▶ **WORK INSTRUCTION**:
In the records that follow, the lines from the one containing "Definition replace_errors (b" to the one containing "Definition bytes (l", inclusive, are to be given again exactly.

▶ **RECORDS FOR THE EXERCISE**:
(** X12: in a table reached before the counter overflows,
    register_managed_callback fails exactly when 16 slots are active; when it
    succeeds one more slot is active, and a revocation that finds its handle
    leaves one less.  Never are more than 16 active. *)
Theorem active_count (r : registry) (cb ud h : Z) :
  registry_inv r →
  ((register_managed_callback cb ud r).2 = -1 ↔
     length (active_slots r) = MAX_CALLBACKS) ∧
  ((register_managed_callback cb ud r).2 ≠ -1 →
     length (active_slots (register_managed_callback cb ud r).1) =
     S (length (active_slots r))) ∧
  (¬ not_registered r h →
     length (active_slots r) =
     S (length (active_slots (unregister_managed_callback h r)))) ∧
  (length (active_slots r) <= MAX_CALLBACKS)%nat.
Proof.
  intros Hinv. pose proof Hinv as [Hlen Hnext _ _].
  split_and!.
  - rewrite register_fails_iff_full by done. rewrite all_active_length.
    by rewrite Hlen.
  - intros Hret. destruct (full_or_free r) as [Hfull|[i Hi]].
    { by rewrite register_full in Hret. }
    pose proof Hi as [(s & Hs & Hsf) _].
    pose proof (register_table_ok cb ud r Hlen) as Hlen1.
    rewrite (register_at _ _ _ i) in * by done.
    rewrite (length_active_delete _ i (Slot (next_handle r) cb ud 1)); simpl.
    + by rewrite delete_insert_same, <- (active_slots_skip r i s).
    + apply list_lookup_insert_eq. by eapply lookup_lt_Some.
    + done.
  - intros Hreg. destruct (absent_or_revoked r h) as [Habs|[i Hi]]; [done|].
    pose proof Hi as [(s & Hs & Hsa & _) _].
    rewrite (unregister_active_slots _ _ i) by done.
    by apply (length_active_delete r i s).
  - rewrite <- Hlen. apply length_filter.
Qed.

Lemma active_count_witness :
  let r := (run init [Register 101 11; Register 102 12]).1 in
  registry_inv r ∧ (register_managed_callback 103 13 r).2 ≠ -1 ∧
  ¬ not_registered r 2 ∧
  length (active_slots (register_managed_callback 103 13 r).1) = 3%nat ∧
  length (active_slots (unregister_managed_callback 2 r)) = 1%nat.
Proof.
  assert (registry_inv (run init [Register 101 11; Register 102 12]).1) as Hinv
    by (apply reachable_inv; reflexivity).
  assert ((register_managed_callback 103 13
             (run init [Register 101 11; Register 102 12]).1).2 ≠ -1) as Hret
    by compute_done.
  assert (¬ not_registered (run init [Register 101 11; Register 102 12]).1 2) as Hreg
    by compute_done.
  assert (length (active_slots (run init [Register 101 11; Register 102 12]).1) = 2%nat)
    as Hnow
    by compute_done.
  destruct (active_count _ 103 13 2 Hinv) as (_ & Hup & Hdown & _).
  split_and!; [done..| |].
  - by rewrite Hup, Hnow.
  - specialize (Hdown Hreg). rewrite Hnow in Hdown. lia.
Defined.

(** The active slots hold callbacks that are not null. *)
Lemma callbacks_given_run ops r :
  table_ok r → callbacks_given ops →
  Forall (λ s, active s ≠ 0 → callback s ≠ NULL) (managed_callbacks r) →
  Forall (λ s, active s ≠ 0 → callback s ≠ NULL) (managed_callbacks (run r ops).1).
Proof.
  revert r. induction ops as [|[cb ud|h] ops IH]; intros r Hlen Hops Hr; [done|..].
  - apply Forall_cons in Hops as [Hcb Hops].
    rewrite run_register. cbn zeta. cbn [fst].
    apply IH; [by apply register_table_ok|done|].
    destruct (full_or_free r) as [Hfull|[i Hi]].
    + by rewrite register_full.
    + rewrite (register_at _ _ _ i) by done. simpl. by apply Forall_insert.
  - apply Forall_cons in Hops as [_ Hops]. cbn [run].
    apply IH; [by apply unregister_table_ok|done|].
    destruct (absent_or_revoked r h) as [Habs|[i Hi]].
    + by rewrite unregister_absent.
    + pose proof Hi as [(s & Hs & _) _].
      rewrite (unregister_at _ _ i s) by done. simpl. by apply Forall_insert.
Qed.

(** X13: when no registration passes a null callback,
    trigger_managed_callbacks makes no call through a null pointer: after any
    series of such registrations and of revocations it makes the calls of all
    active slots, in slot order. *)
Theorem trigger_makes_no_null_call (ops : list op) (value : Z) :
  callbacks_given ops →
  trigger_managed_callbacks value (run init ops).1 =
    Returned (call_of value <$> active_slots (run init ops).1).
Proof.
  intros Hops.
  assert (table_ok init) as Hlen0 by done.
  rewrite trigger_calls by (by apply run_table_ok).
  apply invoke_all_returns, Forall_fmap.
  assert (Forall (λ s, active s ≠ 0 → callback s ≠ NULL) (managed_callbacks init))
    as Hinit.
  { apply Forall_forall. intros t [-> _]%elem_of_replicate Ht. by destruct Ht. }
  pose proof (callbacks_given_run ops init Hlen0 Hops Hinit) as Hall.
  unfold active_slots. apply Forall_forall.
  intros s [Hact Hin]%list_elem_of_filter. simpl.
  rewrite Forall_forall in Hall. by apply Hall.
Qed.

Lemma trigger_makes_no_null_call_witness :
  let ops := [Register 101 11; Register 102 12; Unregister 1; Register 103 13] in
  callbacks_given ops ∧
  trigger_managed_callbacks 7 (run init ops).1 =
    Returned [Call 103 13 7; Call 102 12 7].
Proof.
  assert (callbacks_given [Register 101 11; Register 102 12; Unregister 1;
                           Register 103 13]) as Hops.
  { repeat constructor; discriminate. }
  split; [done|].
  by rewrite (trigger_makes_no_null_call _ 7 Hops).
Defined.

End managed_composition.

(** ** The opaque connection: counting and reporting *)
Section connection_use.
Import Db.
Local Open Scope string_scope.

Implicit Types (c : db_connection) (q : string) (sqls : list (option string)).

Lemma commands_nonneg sqls : 0 <= commands sqls.
Proof. induction sqls as [|[q|] sqls IH]; simpl; lia. Qed.

Lemma db_execute_step c q :
  connected c ≠ 0 →
  ∃ c' out code,
    db_execute (Some c) (Some q) = (Some c', out, code) ∧
    query_count c' = wrap32 (query_count c + 1) ∧
    path c' = path c ∧ connected c' = connected c.
Proof.
  intros Hc. simpl. rewrite decide_False by done.
  destruct (strstr q "ERROR"); by eexists _, _, _.
Qed.

Lemma execute_seq_counts sqls c :
  connected c ≠ 0 → INT32_MIN <= query_count c →
  query_count c + commands sqls <= INT32_MAX →
  query_count (execute_seq c sqls) = query_count c + commands sqls ∧
  path (execute_seq c sqls) = path c ∧
  connected (execute_seq c sqls) = connected c.
Proof.
  revert c. induction sqls as [|[q|] sqls IH]; intros c Hc Hmin Hmax.
  - simpl. split_and!; [lia|done..].
  - pose proof (commands_nonneg sqls) as Hn.
    cbn [execute_seq commands] in *.
    destruct (db_execute_step c q Hc) as (c' & o & code & -> & Hq & Hp & Hcn).
    rewrite wrap32_succ in Hq by lia.
    destruct (IH c') as (Hcount & Hpath & Hconn); [congruence|lia|lia|].
    rewrite Hcount, Hpath, Hconn. split_and!; [lia|done..].
  - cbn [execute_seq commands] in *. simpl. by apply IH.
Qed.

(** X14: on a connection from db_open, after a series of db_execute calls
    whose commands that are not null number at most INT32_MAX, query_count is
    the number of those commands, the failing ones included; the calls with a
    null command count for nothing.  db_close then prints the path given to
    db_open and that number. *)
Theorem query_count_counts_commands (malloc_ok : bool) (p : option string)
    (c : db_connection) (out : list string) (sqls : list (option string)) :
  db_open malloc_ok true p = (Some c, out) →
  commands sqls <= INT32_MAX →
  query_count (execute_seq c sqls) = commands sqls ∧
  ∃ p0, p = Some p0 ∧
        db_close (Some (execute_seq c sqls)) =
          (None, ["[C] Database closed: " ++ p0 ++ " (queries: "
                  ++ pretty (commands sqls) ++ ")" ++ newline]).
Proof.
  intros Hopen Hmax. destruct p as [p0|]; [|done]. simpl in Hopen.
  destruct malloc_ok; [|done]. injection Hopen as <- _.
  destruct (execute_seq_counts sqls (Conn (Some p0) 1 "" 0))
    as (Hcount & Hpath & _); simpl; [done|unfold INT32_MIN; lia|lia|].
  rewrite Z.add_0_l in Hcount. split; [done|].
  exists p0. split; [done|]. unfold db_close. by rewrite Hcount, Hpath.
Qed.

Lemma query_count_counts_commands_witness :
  let sqls := [Some "SELECT 1"; None; Some "DO ERROR"; Some "SELECT 2"] in
  ∃ c out, db_open true true (Some "x") = (Some c, out) ∧
    commands sqls <= INT32_MAX ∧
    query_count (execute_seq c sqls) = 3.
Proof.
  assert (db_open true true (Some "x") =
          (Some (Conn (Some "x") 1 "" 0), (db_open true true (Some "x")).2)) as Ho
    by reflexivity.
  assert (commands [Some "SELECT 1"; None; Some "DO ERROR"; Some "SELECT 2"]
          <= INT32_MAX) as Hmax
    by compute_done.
  exists (Conn (Some "x") 1 "" 0), (db_open true true (Some "x")).2.
  split_and!; [done..|].
  by destruct (query_count_counts_commands true (Some "x") _ _ _ Ho Hmax) as [-> _].
Defined.

(** X15: after db_execute with a command that is not null,
    db_get_last_error tells the code returned: it is empty exactly for
    Success, "Not connected" exactly for InvalidInput and "Simulated query
    error" exactly for ComputationFailed.  A call with a null command
    leaves the message of the call before. *)
Theorem last_error_matches_code (c : db_connection) (q : string) :
  let res := db_execute (Some c) (Some q) in
  (res.2 = SUCCESS ↔ db_get_last_error res.1.1 = "") ∧
  (res.2 = ERROR_INVALID_INPUT ↔ db_get_last_error res.1.1 = "Not connected") ∧
  (res.2 = ERROR_COMPUTATION_FAILED ↔
     db_get_last_error res.1.1 = "Simulated query error") ∧
  db_get_last_error (db_execute (Some c) None).1.1 = db_get_last_error (Some c).
Proof.
  simpl. destruct (decide (connected c = 0)); [|destruct (strstr q "ERROR")];
    simpl; by split_and!.
Qed.

End connection_use.
(** * Verification of the statistics engine of gogrowatt ([internal/stats])

    The development embeds [src/internal/stats/stats.go] in Rocq.

    - [float64] values are IEEE 754 binary64 numbers, modelled by the
      [spec_float] type of the core library at precision 53 and maximal
      exponent 1024, with round-to-nearest-even operations (module
      [F64]).  Fused multiply-add, which a Go compiler may emit on some
      architectures, is not modelled: every operation rounds on its own.
    - [int] values are 64-bit two's complement integers carried by [Z]
      (module [GoInt]).
    - a slice is a [list]; the fixed array [[24]*T] is a list of
      [option T] read with stdpp's lookup, an absent index standing for
      a [nil] pointer.
    - a method with a pointer receiver returns the receiver after the
      call; the aggregators allocate every object they write to and
      only read their arguments, so no two names share an object.
    - [sort.Float64s] belongs to the Go library (1.19 and later): on
      slices of at most 12 elements it is the insertion sort written
      here; on longer slices it is the library's pattern-defeating
      quicksort, which is not stable and is a parameter of the
      development (class [Library]), known by its contract only. *)

From Stdlib Require Import ZArith List Bool Lia Sorting.Sorted Sorting.Permutation.
From Stdlib Require Import Floats.SpecFloat.
From stdpp Require Import base option list gmap strings.

Local Open Scope Z_scope.

(** ** 64-bit integers *)

Module GoInt.

Definition max_int : Z := 2 ^ 63 - 1.
Definition min_int : Z := - 2 ^ 63.

(** Two's complement wrap-around of an arbitrary integer. *)
Definition wrap (z : Z) : Z := (z + 2 ^ 63) mod 2 ^ 64 - 2 ^ 63.

Definition add (a b : Z) : Z := wrap (a + b).
Definition sub (a b : Z) : Z := wrap (a - b).

(** [len(s)] of a slice. *)
Definition len {A} (l : list A) : Z := Z.of_nat (length l).

(** A list is a slice only when its length is an [int]. *)
Definition is_slice {A} (l : list A) : Prop := len l <= max_int.

End GoInt.

(** ** binary64 floating point numbers *)

Module F64.

Definition prec : Z := 53.
Definition emax : Z := 1024.

Definition float64 : Type := spec_float.

Definition add : float64 -> float64 -> float64 := SFadd prec emax.
Definition sub : float64 -> float64 -> float64 := SFsub prec emax.
Definition mul : float64 -> float64 -> float64 := SFmul prec emax.
Definition div : float64 -> float64 -> float64 := SFdiv prec emax.
Definition sqrt : float64 -> float64 := SFsqrt prec emax.
Definition opp : float64 -> float64 := SFopp.

(** [x < y], [x > y] and [x == y] of Go. *)
Definition ltb (x y : float64) : bool := SFltb x y.
Definition gtb (x y : float64) : bool := ltb y x.
Definition eqb (x y : float64) : bool := SFeqb x y.

(** [float64(n)] for an integer [n]. *)
Definition of_int (n : Z) : float64 := binary_normalize prec emax n 0 false.

Definition zero : float64 := S754_zero false.
Definition pinf : float64 := S754_infinity false.

(** [math.MaxFloat64]. *)
Definition MaxFloat64 : float64 := Eval vm_compute in SFmax_float prec emax.

Definition is_nan (x : float64) : bool :=
  match x with S754_nan => true | _ => false end.

(** Ordinary numbers: neither NaN nor an infinity, with a mantissa and
    an exponent in the range of the format. *)
Definition finite (x : float64) : bool :=
  match x with
  | S754_zero _ => true
  | S754_finite _ m e => bounded prec emax m e
  | _ => false
  end.

End F64.

Import F64.

#[global] Instance float64_inhabited : Inhabited float64 := populate zero.

(** ** Slices of floats *)

(** [var s float64; for _, v := range l { s += v }]. *)
Definition fsum (l : list float64) : float64 := fold_left add l zero.

(** The comparison [sort.Float64s] sorts with: [x < y], NaN first. *)
Definition less (x y : float64) : bool :=
  ltb x y || (is_nan x && negb (is_nan y)).

(** [insertionSort] of the Go library, the sort it runs on slices of at
    most 12 elements: every element in turn moves down past the
    elements that are above it for [less]. *)
Fixpoint insert (x : float64) (l : list float64) : list float64 :=
  match l with
  | [] => [x]
  | y :: l' => if less x y then x :: y :: l' else y :: insert x l'
  end.

Definition insertionSort (l : list float64) : list float64 :=
  fold_left (fun acc x => insert x acc) l [].
(* ===== verification/PyValue.v ===== *)
(** * Python values that come from JSON

    [val] holds the values [json.loads] yields and the code builds: [None],
    booleans, integers, floats, strings, lists and dicts. A dict keeps its
    insertion order, as Python's does. The operations below are the ones the
    control plane applies to them, with the exceptions they raise. *)

From Stdlib Require Import SpecFloat Ascii.
From S2P Require Import Prelude PyFloat PyMonad.

#[warnings="-register-all"] Inductive val :=
  | VNone
  | VBool (b : bool)
  | VInt (z : Z)
  | VFloat (f : pyfloat)
  | VStr (s : string)
  | VList (l : list val)
  | VDict (d : list (string * val)).

(** The induction principle that reaches the elements of lists and dicts. *)
Section ValInd.
Context (P : val -> Prop)
  (Hnone : P VNone) (Hbool : forall b, P (VBool b)) (Hint : forall z, P (VInt z))
  (Hfloat : forall f, P (VFloat f)) (Hstr : forall s, P (VStr s))
  (Hlist : forall l, Forall P l -> P (VList l))
  (Hdict : forall d, Forall (λ kv, P kv.2) d -> P (VDict d)).

Fixpoint val_ind' (v : val) : P v :=
  match v with
  | VNone => Hnone
  | VBool b => Hbool b
  | VInt z => Hint z
  | VFloat f => Hfloat f
  | VStr s => Hstr s
  | VList l =>
      Hlist l ((fix go l : Forall P l :=
                  match l with
                  | [] => List.Forall_nil _
                  | x :: r => List.Forall_cons _ _ _ (val_ind' x) (go r)
                  end) l)
  | VDict d =>
      Hdict d ((fix go d : Forall (λ kv, P kv.2) d :=
                  match d with
                  | [] => List.Forall_nil _
                  | x :: r => List.Forall_cons _ _ _ (val_ind' x.2) (go r)
                  end) d)
  end.
End ValInd.
(* ===== verification/PyCodecs.v ===== *)
(** * Bytes of a JSON document

    [json.loads] on bytes detects the encoding of the text first: UTF-8 with or
    without a mark, UTF-16 and UTF-32 of either order. A lone surrogate passes,
    as [surrogatepass] lets it. *)

From Stdlib Require Import Ascii.
From S2P Require Import Prelude PyFloat PyMonad PyValue PyJson.

Module Codec.

(** Well-formed UTF-8, up to overlong forms: the bytes' lengths agree. *)
Fixpoint utf8_ok (need : nat) (s : string) : bool :=
  match s with
  | EmptyString => Nat.eqb need 0
  | String c r =>
      let n := N_of_ascii c in
      match need with
      | S k => ((128 <=? n) && (n <? 192))%N && utf8_ok k r
      | O => if (n <? 128)%N then utf8_ok 0 r
             else if ((194 <=? n) && (n <? 224))%N then utf8_ok 1 r
             else if ((224 <=? n) && (n <? 240))%N then utf8_ok 2 r
             else if ((240 <=? n) && (n <? 245))%N then utf8_ok 3 r
             else false
      end
  end.

(** [b.decode("utf-8", errors="replace")]: a sequence that cannot be continued becomes
    one replacement character, and its next byte is read again. [held] are the bytes
    of a sequence that waits for [need] more, the next of them between [lo] and [hi]. *)
Definition replacement : string := Json.utf8 65533.
Definition starts (n : N) : option (nat * N * N) :=
  (if (194 <=? n) && (n <? 224) then Some (1%nat, 128, 191)
   else if n =? 224 then Some (2%nat, 160, 191)
   else if n =? 237 then Some (2%nat, 128, 159)
   else if (225 <=? n) && (n <? 240) then Some (2%nat, 128, 191)
   else if n =? 240 then Some (3%nat, 144, 191)
   else if n =? 244 then Some (3%nat, 128, 143)
   else if (241 <=? n) && (n <? 244) then Some (3%nat, 128, 191)
   else None)%N.
Fixpoint decode_replace (held : list ascii) (need : nat) (lo hi : N) (s : string) : string :=
  match s with
  | EmptyString => match need with O => "" | _ => replacement end
  | String c r =>
      let n := N_of_ascii c in
      let fresh := if (n <? 128)%N then String c (decode_replace [] 0 0 0 r)
                   else match starts n with
                        | Some (k, a, b) => decode_replace [c] k a b r
                        | None => replacement +:+ decode_replace [] 0 0 0 r
                        end in
      match need with
      | O => fresh
      | S k => if ((lo <=? n) && (n <=? hi))%N
               then match k with
                    | O => Str.of_list (held ++ [c]) +:+ decode_replace [] 0 0 0 r
                    | _ => decode_replace (held ++ [c]) k 128 191 r
                    end
               else replacement +:+ fresh
      end
  end.
Definition replace_errors (b : string) : string := decode_replace [] 0 0 0 b.

(** UTF-16, little or big endian; [high] is a surrogate that waits for its pair. *)
Fixpoint decode16 (le : bool) (high : option N) (s : string) : option string :=
  let flush := match high with Some h => Json.utf8 h | None => "" end in
  match s with
  | EmptyString => Some flush
  | String _ EmptyString => None
  | String a (String b r) =>
      let x := N_of_ascii a in let y := N_of_ascii b in
      let u := (if le then x + 256 * y else 256 * x + y)%N in
      match high with
      | Some h => if Json.is_low u
                  then option_map (λ t, Json.utf8 (65536 + (h - 55296) * 1024 + (u - 56320))%N +:+ t) (decode16 le None r)
                  else if Json.is_high u then option_map (λ t, flush +:+ t) (decode16 le (Some u) r)
                  else option_map (λ t, flush +:+ Json.utf8 u +:+ t) (decode16 le None r)
      | None => if Json.is_high u then decode16 le (Some u) r
                else option_map (λ t, Json.utf8 u +:+ t) (decode16 le None r)
      end
  end.

Fixpoint decode32 (le : bool) (s : string) : option string :=
  match s with
  | EmptyString => Some ""
  | String a (String b (String c (String d r))) =>
      let n (x : ascii) := N_of_ascii x in
      let u := (if le then n a + 256 * (n b + 256 * (n c + 256 * n d))
                else n d + 256 * (n c + 256 * (n b + 256 * n a)))%N in
      if (u <? 1114112)%N then option_map (λ t, Json.utf8 u +:+ t) (decode32 le r) else None
  | _ => None
  end.

Definition decode8 (s : string) : option string := if utf8_ok 0 s then Some s else None.

Definition bytes (l : list N) : string := Str.of_list (map ascii_of_N l).
Definition byte_at (n : nat) (s : string) : N := match String.get n s with Some c => N_of_ascii c | None => 1%N end.

(** [b.decode(json.detect_encoding(b), "surrogatepass")] *)
Definition decode (b : string) : option string :=
  let zero n := (byte_at n b =? 0)%N in
  let len := String.length b in
  match Str.strip_prefix (bytes [0; 0; 254; 255]%N) b, Str.strip_prefix (bytes [255; 254; 0; 0]%N) b with
  | Some r, _ => decode32 false r
  | _, Some r => decode32 true r
  | None, None =>
      match Str.strip_prefix (bytes [254; 255]%N) b, Str.strip_prefix (bytes [255; 254]%N) b with
      | Some r, _ => decode16 false None r
      | _, Some r => decode16 true None r
      | None, None =>
          match Str.strip_prefix (bytes [239; 187; 191]%N) b with
          | Some r => decode8 r
          | None =>
              if Nat.leb 4 len then
                if zero 0%nat then if zero 1%nat then decode32 false b else decode16 false None b
                else if zero 1%nat
                     then if zero 2%nat && zero 3%nat then decode32 true b else decode16 true None b
                     else decode8 b
              else if Nat.eqb len 2 then
                if zero 0%nat then decode16 false None b
                else if zero 1%nat then decode16 true None b else decode8 b
              else decode8 b
          end
      end
  end.

Example decode_cases :
  map decode [bytes [91; 0; 93; 0]%N; bytes [254; 255; 216; 61; 222; 0]%N; bytes [0; 0; 0; 49]%N; bytes [239; 187; 191; 49]%N;
              bytes [255]%N; bytes [0; 49]%N] =
  [Some "[]"; Some "😀"; Some "1"; Some "1"; None; Some "1"].
Proof. vm_compute. reflexivity. Qed.
End Codec.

▶ **RESPONSE AREA**:
Definition replace_errors (b : string) : string := decode_replace [] 0 0 0 b.

(** UTF-16, little or big endian; [high] is a surrogate that waits for its pair. *)
Fixpoint decode16 (le : bool) (high : option N) (s : string) : option string :=
  let flush := match high with Some h => Json.utf8 h | None => "" end in
  match s with
  | EmptyString => Some flush
  | String _ EmptyString => None
  | String a (String b r) =>
      let x := N_of_ascii a in let y := N_of_ascii b in
      let u := (if le then x + 256 * y else 256 * x + y)%N in
      match high with
      | Some h => if Json.is_low u
                  then option_map (λ t, Json.utf8 (65536 + (h - 55296) * 1024 + (u - 56320))%N +:+ t) (decode16 le None r)
                  else if Json.is_high u then option_map (λ t, flush +:+ t) (decode16 le (Some u) r)
                  else option_map (λ t, flush +:+ Json.utf8 u +:+ t) (decode16 le None r)
      | None => if Json.is_high u then decode16 le (Some u) r
                else option_map (λ t, Json.utf8 u +:+ t) (decode16 le None r)
      end
  end.

Fixpoint decode32 (le : bool) (s : string) : option string :=
  match s with
  | EmptyString => Some ""
  | String a (String b (String c (String d r))) =>
      let n (x : ascii) := N_of_ascii x in
      let u := (if le then n a + 256 * (n b + 256 * (n c + 256 * n d))
                else n d + 256 * (n c + 256 * (n b + 256 * n a)))%N in
      if (u <? 1114112)%N then option_map (λ t, Json.utf8 u +:+ t) (decode32 le r) else None
  | _ => None
  end.

Definition decode8 (s : string) : option string := if utf8_ok 0 s then Some s else None.

Definition bytes (l : list N) : string := Str.of_list (map ascii_of_N l).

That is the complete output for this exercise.